Por quién doblan las campanas (For Whom the Bell Tollses una de las novelas más conocidas del escritor y periodista norteamericano Ernest Hemingway, ganador del premio Nobel de Literatura en 1954. Publicada en 1940, logró una enorme popularidad y se convirtió rápidamente en un bestseller.

Para el título de la novela Hemingway se inspiró en un sermón de John Donne, un poeta metafísico inglés fallecido en 1631. La acción de la misma transcurre en plena guerra civil española. Un tema que Hemingway conocía muy bien ya que durante la contienda estuvo en Madrid como corresponsal de guerra. Allí, además de escribir sus artículos, visitó los campos de batalla y se lanzó a producir el documental que se titularía Tierra española.

El protagonista de la novela es Robert Jordan, un joven voluntario norteamericano, especialista en explosivos, enrolado en el ejercito republicano español. Se le ha encargado la misión de hacer volar un puente cerca de La Granja de San Ildefonso, lo cual es esencial para el éxito de la ofensiva republicana para conquistar Segovia. En esta tarea le ayudarán algunos guerrilleros antifascistas apostados en la Sierra de Guadarrama. Junto a éstos se encuentra una muchacha, María, de la que Jordan se enamora.

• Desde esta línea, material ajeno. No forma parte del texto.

(* ===== verification/Build.v ===== *)
(** * Building a workload's configuration

    [buildAgentConfig] of [src/internal/config/agent.go] and
    [BuildAggregatorConfig] of [src/internal/config/aggregator.go]: the pipelines
    are decoded, checked, renamed and merged, their secret references rewritten and
    resolved. An option map is shared between the component in the configuration
    and the list handed to [processPipelineSecrets], which rewrites it in place;
    here the rewritten options are put back into the component before it is
    inserted. *)

From S2P Require Export SecretRefs Optimize.

Definition ErrNotAllowedSourceType : err :=
  ErrSentinel "ErrNotAllowedSourceType" "type kubernetes_logs only allowed".
Definition ErrClusterScopeNotAllowed : err :=
  ErrSentinel "ErrClusterScopeNotAllowed" "logs from external namespace not allowed".

Definition unmarshal_failed (p : Pipeline) (e : err) : err :=
  ErrWrap ("failed to unmarshal pipeline " +:+ GetName p +:+ ": ") e.

Section merge.
Context `{GoRuntime, Libraries}.

(** The renaming of a transform or a sink and of its inputs. *)
Definition rename_component (p : Pipeline) (kv : string * Component) : string * Component :=
  let '(k, v) := kv in
  let pre := addPrefix (GetNamespace p) (GetName p) in
  (pre k, {| c_name := pre k; c_type := c_type v; c_inputs := pre <$> c_inputs v; c_options := c_options v |}).

(** [cfg.Sources[v.Name] = v], and the same for transforms and sinks. *)
Definition insert_all {A} (l : list (string * A)) (m : gmap string A) : gmap string A :=
  fold_left (λ m '(name, v), <[name := v]> m) l m.

(** The options [processPipelineSecrets] rewrote, back in their components. *)
Definition put_sources (l : list (string * Source)) (opts : list (list (string * value)))
    : list (string * Source) :=
  zip_with (λ '(n, s) o, (n, with_src_options o s)) l opts.
Definition put_components (l : list (string * Component)) (opts : list (list (string * value)))
    : list (string * Component) :=
  zip_with (λ '(n, c) o, (n, with_c_options o c)) l opts.

(** The end of an iteration over the pipelines: the components enter the
    configuration and their references the queue. *)
Definition merge_pipeline (p : Pipeline) (getter : SecretGetter)
    (sources : list (string * Source)) (transforms sinks : list (string * Component))
    (pc : PipelineConfig) (pending : list pendingSecretRef)
    : result (PipelineConfig * list pendingSecretRef) :=
  let comps := (src_options <$> sources.*2) ++ (c_options <$> transforms.*2) ++ (c_options <$> sinks.*2) in
  '(comps, pending) ← processPipelineSecrets p getter comps pending;
  let ns := length sources in
  let nt := length transforms in
  Ok ({| Sources := insert_all (put_sources sources (take ns comps)) (Sources pc);
         Transforms := insert_all (put_components transforms (take nt (drop ns comps))) (Transforms pc);
         Sinks := insert_all (put_components sinks (drop nt (drop ns comps))) (Sinks pc) |}, pending).

(** "Add exporter pipeline" *)
Definition add_exporter (params : VectorConfigParams) (pc : PipelineConfig) : PipelineConfig :=
  if InternalMetrics params && negb (isExporterSinkExists (Sinks pc)) then
    {| Sources := <[DefaultInternalMetricsSourceName := defaultInternalMetricsSource]> (Sources pc);
       Transforms := Transforms pc;
       Sinks := <[DefaultInternalMetricsSinkName := defaultInternalMetricsSink]> (Sinks pc) |}
  else pc.

Definition is_empty_config (pc : PipelineConfig) : bool :=
  bool_decide (size (Sources pc) = 0%nat) && bool_decide (size (Sinks pc) = 0%nat).
End merge.

(** ** The agent *)

Section agent.
Context `{GoRuntime, Libraries}.

(** "Validate source": a VectorPipeline reads the logs of its own namespace. *)
Definition validate_source (p : Pipeline) (k : string) (v : Source) : result Source :=
  if negb (is_vp p) then Ok v else
  if bool_decide (src_type v ≠ KubernetesLogsType) then Err ErrNotAllowedSourceType else
  match labels_parse (src_label_selector v) with
  | Some e => Err (ErrWrap ("invalid pod selector for source " +:+ k +:+ ": ") e)
  | None =>
    match labels_parse (src_ns_selector v) with
    | Some e => Err (ErrWrap ("invalid namespace selector for source " +:+ k +:+ ": ") e)
    | None =>
      let own := NamespaceNameToLabel (GetNamespace p) in
      let selector := if bool_decide (src_ns_selector v = "") then own else src_ns_selector v in
      if bool_decide (selector ≠ own) then Err ErrClusterScopeNotAllowed else
      Ok {| src_name := src_name v; src_type := src_type v; src_ns_selector := selector;
            src_label_selector := src_label_selector v; src_field_selector := src_field_selector v;
            src_use_cache := src_use_cache v; src_options := src_options v |}
    end
  end.

Definition use_cache (params : VectorConfigParams) (v : Source) : Source :=
  {| src_name := src_name v; src_type := src_type v; src_ns_selector := src_ns_selector v;
     src_label_selector := src_label_selector v; src_field_selector := src_field_selector v;
     src_use_cache := if bool_decide (src_type v = KubernetesLogsType) && UseApiServerCache params
                      then true else src_use_cache v;
     src_options := src_options v |}.

(** One iteration of the loop over the sources. *)
Definition agent_source (params : VectorConfigParams) (p : Pipeline) (kv : string * Source)
    : result (string * Source) :=
  let '(k, v) := kv in
  v ← validate_source p k v;
  let name := addPrefix (GetNamespace p) (GetName p) k in
  Ok (name, with_src_name name (use_cache params v)).

Record agent_state := {
  ag_config : PipelineConfig;
  ag_opt_out : gset string;
  ag_pending : list pendingSecretRef
}.

Definition opted_out (p : Pipeline) : bool :=
  bool_decide (map_get (GetAnnotations p) AnnotationConfigOptimization = AnnotationValueDisabled).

La acontecimientos que suceden en la novela transcurren en un periodo de apenas cuatro días y se producen a un ritmo muy rápido. Paralelo al relato bélico se desarrolla una intensa historia de amor entre el protagonista y la joven e inocente María.

La contienda civil española reafirmó al autor de Adiós a las armas en su postura abiertamente antifascista, y su novela, que gozó de un enorme éxito desde su publicación, contribuyó enormemente a crear un clima en contra del fascismo allá por 1940.

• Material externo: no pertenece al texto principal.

Lemma collision_pass_inv byID byPipeline ids :
  NoDup ids → (∀ id, id ∈ ids → is_Some (byID !! id) ∧ consistent (refs_at byPipeline id)) →
  collision_inv byID byPipeline ids (collision_pass byID byPipeline ids).
Proof.
  unfold collision_pass. intros Hnd Hids.
  enough (∀ dn s, NoDup (dn ++ ids) → collision_inv byID byPipeline dn s →
    collision_inv byID byPipeline (dn ++ ids) (fold_left (collision_step byID byPipeline) ids s)) as Hen
    by apply (Hen [] _ Hnd (collision_inv_nil byID byPipeline)).
  clear Hnd. induction ids as [|id ids IH]; intros dn s Hnd Hinv; cbn [fold_left].
  - by rewrite app_nil_r.
  - destruct (Hids id) as [[p Hp] Hc]; [by left|].
    rewrite cons_middle, (assoc_L (++)) in Hnd |- *. apply IH; [|done|].
    + intros id' Hid'. apply Hids. by right.
    + eapply collision_step_inv; try done.
      apply NoDup_app in Hnd as [Hnd _]. apply NoDup_app in Hnd as (_ & Hnd & _).
      intros Hin. apply (Hnd id Hin). set_solver.
Qed.

Lemma victims_list_elem victims c :
  c ∈ victims_list victims ↔
  ∃ id, victims !! id = Some (sc_victim c, sc_flat_key c, sc_survivor c).
Proof.
  unfold victims_list. rewrite list_elem_of_omap. unfold sort_strings.
  setoid_rewrite sort_slice_elem_of. split.
  - intros (id & _ & ([[p f] sv] & Hv & [= <-])%bind_Some). by exists id.
  - intros (id & Hv). exists id. split.
    + apply list_elem_of_fmap. eexists (_, _). split; [reflexivity|]. by apply range_map_lookup.
    + rewrite Hv. by destruct c.
Qed.

Context (ps : list Pipeline) (byID : gmap string Pipeline)
  (byPipeline : gmap string (list pendingSecretRef)) (ids : list string).
Context (Hnd : NoDup (pipelineID <$> ps)) (Hg : Gathered getter ps byID byPipeline ids).

Lemma gathered_creation p : p ∈ ps → creation_of byID (pipelineID p) = GetCreationTimestamp p.
Proof.
  intros Hp. unfold creation_of. by rewrite (proj2 (gathered_byID _ _ _ _ _ Hg (pipelineID p) p)).
Qed.

Lemma older_older_id p q :
  p ∈ ps → q ∈ ps → older p q ↔ older_id byID (pipelineID p) (pipelineID q) = true.
Proof. intros Hp Hq. by rewrite older_id_spec, !gathered_creation. Qed.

Según Carlos Pujol «Hemingway había aceptado la disciplina comunista en España porque era la mejor manera de ganar la guerra, pero una vez perdida, él vuelve a ser un escritor independiente y lo único que quiere es decir la verdad de todo lo que ha visto y su idea es que la causa del pueblo español ha sido doblemente traicionada por la pasividad de las democracias y el maquiavelismo de los comunistas.»

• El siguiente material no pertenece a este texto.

Lemma bridged_inv : bridge_inv getter proto byID byPipeline existing ids data w.
Proof. apply bridge_pass_inv; eauto using gathered_NoDup, pass_consistent, pass_ids. Qed.

(** A part of the order, as pipelines. *)
Lemma pass_staged l qs r :
  (∀ q, q ∈ ps → pipelineID q ∈ l ↔ pipelineID q ∈ ids ∧ q ∈ qs) →
  (∀ q, q ∈ qs → q ∈ ps) → (∀ id, id ∈ l → id ∈ ids) →
  r ∈ staged_ids w l ≫= refs_at byPipeline ↔ r ∈ not_waiting w qs ≫= refs_of getter.
Proof.
  intros Hl Hqs Hlids. rewrite !list_elem_of_bind. unfold staged_ids, not_waiting. split.
  - intros (id & Hr & [Hn Hid]%list_elem_of_filter).
    destruct (gathered_lookup _ _ _ _ _ Hg _ (Hlids _ Hid)) as (q & Hq & <- & _).
    rewrite (refs_at_of _ _ _ _ _ Hg) in Hr by done. exists q. split; [done|].
    apply Hl in Hid as [_ Hqq]; [|done]. by apply list_elem_of_filter.
  - intros (q & Hr & [Hn Hq]%list_elem_of_filter). pose proof (Hqs _ Hq) as Hqp.
    exists (pipelineID q). rewrite (refs_at_of _ _ _ _ _ Hg) by done. split; [done|].
    apply list_elem_of_filter. split; [done|]. apply Hl; [done|]. split; [by eapply gathered_in | done].
Qed.

Lemma pass_staged_all r :
  r ∈ staged_ids w ids ≫= refs_at byPipeline ↔ r ∈ not_waiting w ps ≫= refs_of getter.
Proof. apply pass_staged; naive_solver. Qed.

Lemma pass_bridge_report : bridge_report getter proto existing ps data w.
Proof.
  destruct bridged_inv as [(d & Hd & Hdc & Heqd) Hw Hby Hfit].
  assert (Hd' : stages getter (not_waiting w ps ≫= refs_of getter) d)
    by (eapply stages_iff; [apply pass_staged_all | done]).
  split; [by exists d| | | |done].
  - intros p r Hp Hr. rewrite Heqd.
    assert (Hin : r ∈ not_waiting w ps ≫= refs_of getter) by (apply list_elem_of_bind; eauto).
    destruct (Hdc r) as [v Hv]; [by apply pass_staged_all|]. exists v. split.
    + apply Hd' in Hv as (r' & Hr' & Heq & Hv). eapply valueOf_tuple; [|done].
      apply Hc; [| |done]; apply list_elem_of_bind.
      * apply list_elem_of_bind in Hr' as (q & ? & [_ ?]%list_elem_of_filter). eauto.
      * apply list_elem_of_filter in Hp as [_ ?]. eauto.
    + by apply lookup_union_Some_l.
  - intros p Hp Hne. assert (Hid : pipelineID p ∈ ids) by (apply (gathered_ids _ _ _ _ _ Hg); eauto).
    destruct (list_elem_of_split _ _ Hid) as (d1 & d2 & Heq).
    pose proof (gathered_NoDup _ _ _ _ _ Hg) as Hn. pose proof pass_consistent as Hcc.
    pose proof pass_ids as Hids. pose proof Hf as Hf'. rewrite Heq in Hn, Hcc, Hids, Hf'.
    destruct (bridge_pass_verdict getter proto byID byPipeline existing d1 _ d2 data w Hn Hcc Hids Hf')
      as (c & Hst & Hv).
    exists c. split; [|done]. eapply stages_iff; [|exact Hst]. intros r.
    rewrite !elem_of_app, (refs_at_of _ _ _ _ _ Hg) by done.
    rewrite (pass_staged d1 (older_than p ps)); [done| | |rewrite Heq; set_solver].
    + intros q Hq. rewrite (before_older _ _ _ _ _ Hnd Hg d1 d2 p q) by done.
      unfold older_than. rewrite list_elem_of_filter. naive_solver.
    + by intros q [_ ?]%list_elem_of_filter.
  - intros p Hp. pose proof (Hby _ Hp) as Hlk. apply (gathered_byID _ _ _ _ _ Hg) in Hlk as [Hps _].
    split; [done|]. assert (Hid : pipelineID p ∈ ids) by (eapply sublist_elem; [done|]; by apply list_elem_of_fmap_2).
    apply (gathered_ids _ _ _ _ _ Hg) in Hid as (q & Hq & Hqid & Hne).
    by rewrite <- (NoDup_fmap_elem_inj pipelineID ps q p).
Qed.
End pass.

Lemma BridgeAssets_report data w :
  BridgeAssets getter proto existing ps = Ok (data, w) → bridge_report getter proto existing ps data w.
Proof.
  rewrite BridgeAssets_spec_eq. unfold BridgeAssets_spec. case_bool_decide as Hps.
  - intros [= <- <-]. rewrite Hps. split; [|set_solver|set_solver|set_solver|done].
    exists ∅. rewrite (left_id_L ∅ (∪)). split; [|done]. intros f v. rewrite lookup_empty. set_solver.
  - intros ([[byID byPipeline] ids] & Hg & Hf)%bind_Ok. apply gather_Gathered in Hg; [|done].
    by eapply pass_bridge_report.
Qed.
End bridge_report.

(** ** Properties *)

(** C17: the running totals and the per-key rollback of [BridgeAssets] are exact:
    it computes what the reference does, which measures the whole candidate map for
    every pipeline and starts again from the untouched data when it does not fit. *)
Theorem bridge_incremental_exact `{GoRuntime, Libraries} getter proto existing ps :
  BridgeAssets getter proto existing ps = BridgeAssets_spec getter proto existing ps.
Proof. apply BridgeAssets_spec_eq. Qed.

(** C18: bridging never drops a staged key, keeps both budgets when what it starts
    from keeps them, stages every value of the pipelines that do not wait, and makes
    a pipeline wait exactly when its values break a budget on top of the older
    pipelines that do not wait and of what the Secret holds. *)
Theorem bridge_outcome_exact `{GoRuntime, Libraries} getter proto existing ps data w :
  NoDup (pipelineID <$> ps) →
  consistent (ps ≫= refs_of getter) →
  BridgeAssets getter proto existing ps = Ok (data, w) →
  (∀ k, is_Some (existing !! k) → is_Some (data !! k)) ∧
  bridge_report getter proto existing ps data w.
Proof.
  intros Hnd Hc Hb. pose proof (BridgeAssets_report _ _ _ _ Hnd Hc _ _ Hb) as Hr. split; [|done].
  destruct (br_data _ _ _ _ _ _ Hr) as (d & _ & ->). intros k Hk. rewrite lookup_union_is_Some. by right.
Qed.

(** Entries do not make a Secret smaller. *)
Definition entry_sizes_nonneg `{Libraries} : Prop := ∀ k v, 0 <= secretDataEntrySize k v.

Section converge.
Context `{GoRuntime, Libraries}.
Context (getter : SecretGetter) (proto : option Secret) (Hentry : entry_sizes_nonneg).

Lemma fits_mono d1 d2 : d1 ⊆ d2 → fits proto d2 = true → fits proto d1 = true.
Proof.
  unfold fits. rewrite !secretDataSize_msum, !secretObjectSize_msum.
  rewrite !andb_true_iff, !Z.leb_le. intros Hd [Hv Ho].
  pose proof (msum_mono value_len d1 d2 ltac:(intros; unfold value_len, go_len; lia) Hd).
  pose proof (msum_mono secretDataEntrySize d1 d2 Hentry Hd). lia.
Qed.

Lemma stages_mono rs1 rs2 d1 d2 :
  (∀ r, r ∈ rs1 → r ∈ rs2) → stages getter rs1 d1 → stages getter rs2 d2 → d1 ⊆ d2.
Proof.
  intros Hrs H1 H2. apply map_subseteq_spec. intros f v (r & Hr & ?)%H1. apply H2. eauto.
Qed.

Lemma bridge_total ps existing :
  NoDup (pipelineID <$> ps) →
  Forall (λ p, is_Ok (pipeline_refs getter p)) ps →
  (∀ r, r ∈ ps ≫= refs_of getter → is_Ok (valueOf getter r)) →
  is_Ok (BridgeAssets getter proto existing ps).
Proof.
  intros Hnd Hok Hval. rewrite BridgeAssets_spec_eq. unfold BridgeAssets_spec.
  case_bool_decide; [by eexists|].
  destruct (proj2 (gather_is_Ok getter ps) Hok) as [[[byID byPipeline] ids] Hg].
  rewrite Hg. cbn [mbind res_bind]. apply gather_Gathered in Hg; [|done].
  apply foldM_total. intros [d w] id Hid. unfold bridge_spec_step.
  destruct (gathered_lookup _ _ _ _ _ Hg _ Hid) as (p & Hp & <- & _).
  change (default [] (byPipeline !! pipelineID p)) with (refs_at byPipeline (pipelineID p)).
  rewrite (refs_at_of _ _ _ _ _ Hg) by done.
  destruct (tentative_values_total getter ∅ (refs_of getter p)) as [t ->].
  - intros r Hr. apply Hval, list_elem_of_bind. eauto.
  - cbn [mbind res_bind]. destruct (fits _ _); by eexists.
Qed.

Lemma DetectSecretSizeOverflow_refs ps ex :
  DetectSecretSizeOverflow getter proto ps = Ok ex → Forall (λ p, is_Ok (pipeline_refs getter p)) ps.
Proof.
  unfold DetectSecretSizeOverflow. case_bool_decide as Hps; [by rewrite Hps|].
  intros (x & Hg & _)%bind_Ok. apply gather_is_Ok. by eexists.
Qed.

(** With all its values at hand and a target that fits, a round from a part of
    the target reaches the target. *)
Lemma bridge_reaches ps target existing :
  NoDup (pipelineID <$> ps) → consistent (ps ≫= refs_of getter) →
  Forall (λ p, is_Ok (pipeline_refs getter p)) ps →
  stages getter (ps ≫= refs_of getter) target →
  (∀ r, r ∈ ps ≫= refs_of getter → is_Some (target !! pr_flat r)) →
  fits proto target = true → existing ⊆ target →
  BridgeAssets getter proto existing ps = Ok (target, []).
Proof.
  intros Hnd Hc Hok Hst Hcov Hfit Hex.
  destruct (bridge_total ps existing) as [[data w] Hb]; [done|done| |].
  { intros r Hr. eapply stages_valueOf; [exact Hc|exact Hst|done|auto]. }
  pose proof (BridgeAssets_report _ _ _ _ Hnd Hc _ _ Hb) as Hr. rewrite Hb.
  assert (w = []) as ->.
  { destruct w as [|p w]; [done|]. exfalso.
    destruct (br_waiting _ _ _ _ _ _ Hr p) as [Hp Hne]; [by left|].
    destruct (br_verdict _ _ _ _ _ _ Hr p Hp Hne) as (d & Hd & Hv).
    assert (Hw : waits (p :: w) p) by (unfold waits; rewrite fmap_cons; by left).
    apply Hv in Hw. rewrite (fits_mono _ target) in Hw; [done| |done]. apply map_union_least; [|done].
    eapply stages_mono; [|exact Hd|exact Hst]. intros r.
    rewrite elem_of_app, !list_elem_of_bind. unfold not_waiting, older_than.
    intros [(q & ? & [_ [_ ?]%list_elem_of_filter]%list_elem_of_filter)|?]; eauto. }
  destruct (br_data _ _ _ _ _ _ Hr) as (d & Hd & ->).
  assert (d = target) as ->.
  { eapply stages_unique; [|exact Hd|exact Hst]. intros r. unfold not_waiting.
    rewrite list_filter_all; [done|]. apply Forall_forall. set_solver. }
  do 2 f_equal. apply map_eq. intros f. rewrite lookup_union.
  destruct (target !! f) as [v|] eqn:Hv; [by destruct (existing !! f)|].
  destruct (existing !! f) as [v|] eqn:Hv'; [|done].
  eapply lookup_weaken in Hv'; [|exact Hex]. congruence.
Qed.
End converge.

(** C19: a bridge round converges. When the Secret holds nothing but target values
    (it is empty, or it was pruned), the survivors of size attribution all fit in
    one round: nobody waits, and the staged data are exactly what the survivors'
    build resolves. *)
Theorem bridge_converges `{GoRuntime, Libraries} getter proto ps ex :
  NoDup (pipelineID <$> ps) →
  consistent (ps ≫= refs_of getter) →
  entry_sizes_nonneg →
  secretObjectBaseSize proto <= SecretAssetsObjectBudget →
  DetectSecretSizeOverflow getter proto ps = Ok ex →
  ∃ target,
    resolve_all (default nil_getter getter) (size_survivors ex ps ≫= refs_of getter) = Ok target ∧
    ∀ existing, existing ⊆ target →
      BridgeAssets getter proto existing (size_survivors ex ps) = Ok (target, []).
Proof.
  intros Hnd Hc Hentry Hbase Hd.
  destruct (DetectSecretSizeOverflow_report getter proto ps Hnd Hc ex Hd) as [_ (data & Hst & Hcov & Hv & Ho)].
  pose proof (survivors_consistent_refs getter ex ps Hc) as Hc'.
  exists data. split; [by apply resolve_all_stages|]. intros existing Hex.
  apply bridge_reaches; try done.
  - eapply sublist_NoDup; [exact Hnd|]. apply fmap_sublist, sublist_filter.
  - apply Forall_forall. intros p [_ Hp]%list_elem_of_filter.
    pose proof (DetectSecretSizeOverflow_refs _ _ _ _ Hd) as Hall. rewrite Forall_forall in Hall. auto.
  - unfold fits. rewrite secretDataSize_msum, secretObjectSize_msum.
    apply andb_true_iff. rewrite !Z.leb_le. lia.
Qed.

Sin embargo, Hemingway denuncia en su novela la incompetencia y la crueldad de ambos bandos. Incluso sitúa la acción más cruel de su libro en el bando republicano. En un pequeño pueblo castellano, los campesinos fieles a la República asesinan a un grupo de sus paisanos fascistas valiéndose de bieldos y otros utensilios agrícolas.

    Quien no haya visto el día de la revolución en un pueblo pequeño, en donde todo el mundo se conoce y se ha conocido siempre, no ha visto nada. Y aquel día, los más de los hombres que estaban en las dos filas que atravesaban la plaza, llevaban las ropas con las que iban a trabajar al campo, porque tuvieron que apresurarse para llegar al pueblo; pero algunos no supieron cómo tenían que vestirse en el primer día del Movimiento y se habían puesto su traje de domingo y de los días de fiesta, y ésos, viendo que los otros, incluidos los que habían llevado a cabo el ataque al cuartel, llevaban su ropa más vieja, sentían vergüenza por no estar vestidos adecuadamente. Pero no querían quitarse la chaqueta por miedo a perderla, o a que se la quitaran los sinvergüenzas, y estaban allí, sudando al sol, esperando que aquello comenzara.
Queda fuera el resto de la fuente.